[Saved entries]
(* ===== verification/MeshRpcProofs.v ===== *)
(** Properties of a mesh connection's requests: a call's answer is the answer to
    that call, each request is handled at most once and in order, and what
    becomes of calls when the driver returns. *)
From stdpp Require Import gmap sets list strings.
From S2P Require Import Prelude Text StateMachine Identity Signing Attestation LocalAttestation.
From S2P Require Import Wire Transport Framing Mesh MeshRpc.
#[local] Open Scope Z_scope.

(** ** How the calls of a channel evolve *)

(** A call keeps its id and body, and once its request was queued it stays so. *)
Definition call_evolves (c c' : Call) : Prop :=
  ca_id c' = ca_id c /\ ca_body c' = ca_body c /\ (ca_phase c' = CP_Sending -> ca_phase c = CP_Sending).

Definition calls_evolve (l l' : list Call) : Prop :=
  forall n c, l !! n = Some c -> exists c', l' !! n = Some c' /\ call_evolves c c'.

#[global] Instance call_evolves_preorder : PreOrder call_evolves.
Proof. split; [by intros c|]. unfold call_evolves. intros ? ? ?; intuition congruence. Qed.

#[global] Instance calls_evolve_preorder : PreOrder calls_evolve.
Proof.
  split; [intros l n c Hl; by exists c|].
  intros l1 l2 l3 H12 H23 n c Hl. destruct (H12 _ _ Hl) as (c2 & Hl2 & Hc2).
  destruct (H23 _ _ Hl2) as (c3 & Hl3 & Hc3). exists c3. split; [done|by transitivity c2].
Qed.

Lemma calls_evolve_alter f n l :
  (forall c, l !! n = Some c -> call_evolves c (f c)) -> calls_evolve l (alter f n l).
Proof.
  intros Hf k c Hl. destruct (decide (n = k)) as [->|Hne].
  - rewrite list_lookup_alter_eq, Hl. simpl. eauto.
  - rewrite list_lookup_alter_ne by done. by exists c.
Qed.

Lemma calls_evolve_app l x : calls_evolve l (l ++ [x]).
Proof. intros n c Hl. exists c. split; [by apply lookup_app_l_Some|done]. Qed.

Lemma oneshot_drop_evolves c : call_evolves c (oneshot_drop c).
Proof. unfold oneshot_drop. by destruct (ca_oneshot c). Qed.
Lemma oneshot_send_evolves body c : call_evolves c (oneshot_send body c).
Proof. unfold oneshot_send. by destruct (ca_oneshot c). Qed.

Lemma drop_sender_evolves o l : calls_evolve l (drop_sender o l).
Proof. destruct o; simpl; [|done]. apply calls_evolve_alter. intros c _. apply oneshot_drop_evolves. Qed.
Lemma drop_sender_length o l : length (drop_sender o l) = length l.
Proof. destruct o; simpl; [|done]. apply length_alter. Qed.

Create HintDb mesh_rpc.
#[export] Hint Resolve oneshot_drop_evolves oneshot_send_evolves drop_sender_evolves calls_evolve_app : mesh_rpc.

(** ** The channel's invariant *)

(** Which answers the calls may hold: [log] lists the answers given. *)
Record client_ok (log : list (Z * bytes * bytes)) (ch : ClientChannel) : Prop := {
  co_next : cc_next_id ch = Z.of_nat (length (cc_calls ch)) mod 2 ^ 64;
  co_ids : forall n c, cc_calls ch !! n = Some c -> ca_id c = Z.of_nat n;
  co_pending : forall id n, cc_pending ch !! id = Some n ->
    id = Z.of_nat n /\ (n < length (cc_calls ch))%nat;
  co_sent : forall n c r, cc_calls ch !! n = Some c ->
    ca_oneshot c = OS_Sent r \/ ca_phase c = CP_Done (Ok r) -> (Z.of_nat n, ca_body c, r) ∈ log;
}.

Lemma client_ok_log log log' ch : (forall x, x ∈ log -> x ∈ log') -> client_ok log ch -> client_ok log' ch.
Proof. intros Hsub []; split; eauto. Qed.

(** A step that keeps the calls and their answers keeps the invariant. *)
Lemma client_ok_same log ch ch' :
  client_ok log ch -> cc_next_id ch' = cc_next_id ch -> cc_calls ch' = cc_calls ch ->
  (forall id n, cc_pending ch' !! id = Some n -> cc_pending ch !! id = Some n) -> client_ok log ch'.
Proof. intros [Hn Hi Hp Hs] Hn' Hc Hp'. split; rewrite ?Hc, ?Hn'; eauto. Qed.
(** ** The environment file is read as written *)

Lemma valid_env_name_ascii name :
  is_valid_env_name name = true -> Forall (fun c => c < 128) name.
Proof.
  destruct name as [|c name]; [done|]. cbn [is_valid_env_name].
  unfold is_ascii_alphabetic, is_ascii_alphanumeric, is_upper, is_lower, is_digit.
  intros [Hc Hn]%andb_true_iff. constructor; [lia|].
  apply Forall_forall. intros d Hd. rewrite forallb_forall in Hn.
  specialize (Hn d (proj1 (list_elem_of_In _ _) Hd)). lia.
Qed.

(** Quoting commutes with the encoding: no byte of a longer sequence is a quote. *)
Lemma as_bytes_quote_chars s : as_bytes (quote_chars s) = quote_chars (as_bytes s).
Proof.
  unfold quote_chars. induction s as [|c s IH]; [done|].
  rewrite as_bytes_cons, bind_app, <- IH. cbn [mbind list_bind]. rewrite as_bytes_app. f_equal.
  destruct (Z.ltb_spec c 128).
  { rewrite (encode_utf8_ascii c) by done. cbn [mbind list_bind]. rewrite app_nil_r.
    case_match; [done|]. by rewrite as_bytes_cons, encode_utf8_ascii. }
  case_match eqn:Hq; [unfold quote in Hq; lia|]. rewrite as_bytes_cons, app_nil_r.
  pose proof (encode_utf8_high c ltac:(lia)) as Hh.
  induction Hh as [|b l Hb _ IHl]; [done|]. cbn [mbind list_bind]. rewrite <- IHl.
  unfold quote. case_match; [lia|done].
Qed.
(** ** Steps of the task *)

(** A response to a pending id: its request is told, the entry goes. *)
Lemma req_answer n w id r o w' :
  req_inv n w -> pending w !! id = Some r ->
  (forall p, o = Ok p -> S_Data id p ∈ w_received w) ->
  w_requests w' = w_requests (answer_request w r o) -> pending w' = delete id (pending w) ->
  next w' = next w -> w_cmds w' = w_cmds w -> w_sent w' = w_sent w -> w_received w' = w_received w ->
  mode w' <> M_Done -> req_inv n w'.
Proof.
  intros [In Is Il Ip Ii Ij Io Ic Id Iw Im] Hpend Ho Hr Hp Hx Hc Hs Hv Hm.
  destruct (Ip _ _ Hpend) as (q0 & Hq0 & Hid0).
  assert (Hback : forall r' q', w_requests w' !! r' = Some q' -> exists q, w_requests w !! r' = Some q /\
    rq_payload q' = rq_payload q /\ rq_sends q' = rq_sends q /\ rq_cancelled q' = rq_cancelled q /\
    (q' = q /\ r' <> r \/ r' = r /\ q' = told o q)).
  { intros r' q' Hq'. rewrite Hr, answer_lookup in Hq'. apply fmap_Some in Hq' as (q & Hq & ->).
    exists q. case_bool_decide; [|auto 10]. destruct (told_same o q) as (? & ? & ?). auto 10. }
  assert (Hfwd : forall r' q, w_requests w !! r' = Some q ->
    exists q', w_requests w' !! r' = Some q' /\ rq_payload q' = rq_payload q /\ rq_sends q' = rq_sends q /\
      (r' <> r -> q' = q)).
  { intros r' q Hq. rewrite Hr, answer_lookup, Hq. cbn. eexists. split; [done|].
    case_bool_decide; [|done]. destruct (told_same o q) as (? & ? & ?). by split_and!. }
  split; rewrite ?Hs, ?Hv, ?Hx, ?Hc, ?Hp; try done.
  - intros id' r' [_ Hl]%lookup_delete_Some. destruct (Ip _ _ Hl) as (q & Hq & Hi).
    destruct (Hfwd _ _ Hq) as (q' & ? & _ & ? & _). exists q'. split; congruence.
  - intros r' q' id' (q & Hq & -> & -> & _)%Hback. eauto.
  - intros r1 r2 q1' q2' id' (q1 & Hq1 & _ & -> & _)%Hback (q2 & Hq2 & _ & -> & _)%Hback. eauto.
  - intros r' q' p (q & Hq & _ & -> & _ & [[-> _]|[-> ->]])%Hback Hout; [eauto|].
    destruct (told_outcome o q) as [E|[_ E]]; [rewrite E in Hout; eauto|].
    rewrite E in Hout. injection Hout as Hout. exists id. split; [congruence|]. auto.
  - intros payload r' Hin. destruct (Ic _ _ Hin) as (q & Hq & ? & Hnone & ?).
    destruct (Hfwd _ _ Hq) as (q' & Hq' & _ & _ & Heq).
    assert (q' = q) as -> by (apply Heq; congruence). by exists q.
  - intros r' q' (q & Hq & _ & _ & Hca & [[-> Hne]|[-> ->]])%Hback Hout Hcanc.
    + destruct (Iw _ _ Hq Hout Hcanc) as [?|[id' Hid']]; [by left|]. right. exists id'.
      rewrite lookup_delete_ne; [done|]. intros <-. congruence.
    + apply told_settled in Hout. congruence.
Qed.
(* ===== verification/SdkStreams.v ===== *)
(** The SDK's byte streams: what a reader gets.

    The invariant relates a stream's reader to the messages the enclave sent
    for its id: what was read, what is buffered, queued or held by the task
    waiting for room is, in order, what was received since the stream opened. *)
From stdpp Require Import base gmap list strings.
From S2P Require Import Prelude Signing Text Transport Sdk SdkTransport SdkTransportProofs.
#[local] Open Scope Z_scope.

(** The stream bytes received for an id. *)
Definition data_for (id : Z) (m : SdkServerMessage) : option bytes :=
  match m with S_StreamData i p => if i =? id then Some p else None | _ => None end.
Definition data_of (id : Z) (l : list SdkServerMessage) : bytes := concat (omap (data_for id) l).

(** The bytes of the queued items. *)
Definition item_bytes (i : item) : bytes := match i with Ok b => b | Err _ => [] end.
Definition queued_bytes (q : list item) : bytes := q ≫= item_bytes.

(** What a reader got or still gets. *)
Definition delivered (e : Stream) : bytes :=
  sm_got e ++ unread (sm_object e) ++ queued_bytes (sm_queue e).

Definition blocked_bytes (m : TaskMode) (s : nat) : bytes :=
  match m with
  | M_Blocked s' _ i _ => if bool_decide (s' = s) then item_bytes i else []
  | _ => []
  end.

Lemma data_of_snoc id l m : data_of id (l ++ [m]) = data_of id l ++ default [] (data_for id m).
Proof.
  unfold data_of. rewrite omap_app, concat_app. cbn. destruct (data_for id m); cbn; by rewrite ?app_nil_r.
Qed.

Lemma queued_bytes_snoc q i : queued_bytes (q ++ [i]) = queued_bytes q ++ item_bytes i.
Proof. unfold queued_bytes. rewrite bind_app. cbn. by rewrite app_nil_r. Qed.

(** ** Reading *)

Lemma take_buffered_spec u room :
  let '(out, u') := take_buffered u room in
  out ++ unread u' = unread u /\ us_id u' = us_id u /\ us_eof u' = us_eof u /\
  us_write_closed u' = us_write_closed u /\
  ((length (unread u) <= room)%nat -> unread u' = []).
Proof.
  unfold take_buffered, unread. set (n := Nat.min _ _). set (buf := us_read_buf u). set (pos := us_read_pos u).
  assert (Hsplit : slice buf pos (pos + n) ++ drop (pos + n) buf = drop pos buf).
  { unfold slice. replace (pos + n - pos)%nat with n by lia.
    rewrite <- drop_drop. apply take_drop. }
  destruct (pos + n =? length buf)%nat eqn:E;
    cbn [us_read_buf us_read_pos us_id us_eof us_write_closed]; split_and!; try done.
  - apply Nat.eqb_eq in E. rewrite E, drop_all in Hsplit. rewrite E. exact Hsplit.
  - intros Hr. rewrite length_drop in Hr. apply Nat.eqb_neq in E. apply drop_ge. fold buf pos in n, E. lia.
Qed.

Lemma poll_queue_spec u q tx room :
  unread u = [] ->
  let '(r, u', q') := poll_queue u q tx room in
  (match r with Read_Ready bs => bs | _ => [] end) ++ unread u' ++ queued_bytes q' = queued_bytes q /\
  us_id u' = us_id u /\ us_write_closed u' = us_write_closed u.
Proof.
  intros Hu. induction q as [|[[|b chunk]|e] q IH]; cbn [poll_queue].
  - destruct tx; [by rewrite Hu|]. unfold unread in *. cbn. by rewrite Hu.
  - exact IH.
  - pose proof (take_buffered_spec (mkUpgraded (us_id u) (b :: chunk) 0 (us_eof u) (us_write_closed u)) room) as Ht.
    destruct (take_buffered _ room) as [out u']. destruct Ht as (Ho & Hi & _ & Hw & _).
    split; [|done]. rewrite app_assoc, Ho. done.
  - by rewrite Hu.
Qed.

▶ **Goal of the exercise**
Return exactly the lines above from the line that has "(** ** Steps of the task *)" through the line that has "rq_cancelled q /\", inclusive, and nothing else.

▶ **Written answer**
(** ** Steps of the task *)

(** A response to a pending id: its request is told, the entry goes. *)
Lemma req_answer n w id r o w' :
  req_inv n w -> pending w !! id = Some r ->
  (forall p, o = Ok p -> S_Data id p ∈ w_received w) ->
  w_requests w' = w_requests (answer_request w r o) -> pending w' = delete id (pending w) ->
  next w' = next w -> w_cmds w' = w_cmds w -> w_sent w' = w_sent w -> w_received w' = w_received w ->
  mode w' <> M_Done -> req_inv n w'.
Proof.
  intros [In Is Il Ip Ii Ij Io Ic Id Iw Im] Hpend Ho Hr Hp Hx Hc Hs Hv Hm.
  destruct (Ip _ _ Hpend) as (q0 & Hq0 & Hid0).
  assert (Hback : forall r' q', w_requests w' !! r' = Some q' -> exists q, w_requests w !! r' = Some q /\
    rq_payload q' = rq_payload q /\ rq_sends q' = rq_sends q /\ rq_cancelled q' = rq_cancelled q /\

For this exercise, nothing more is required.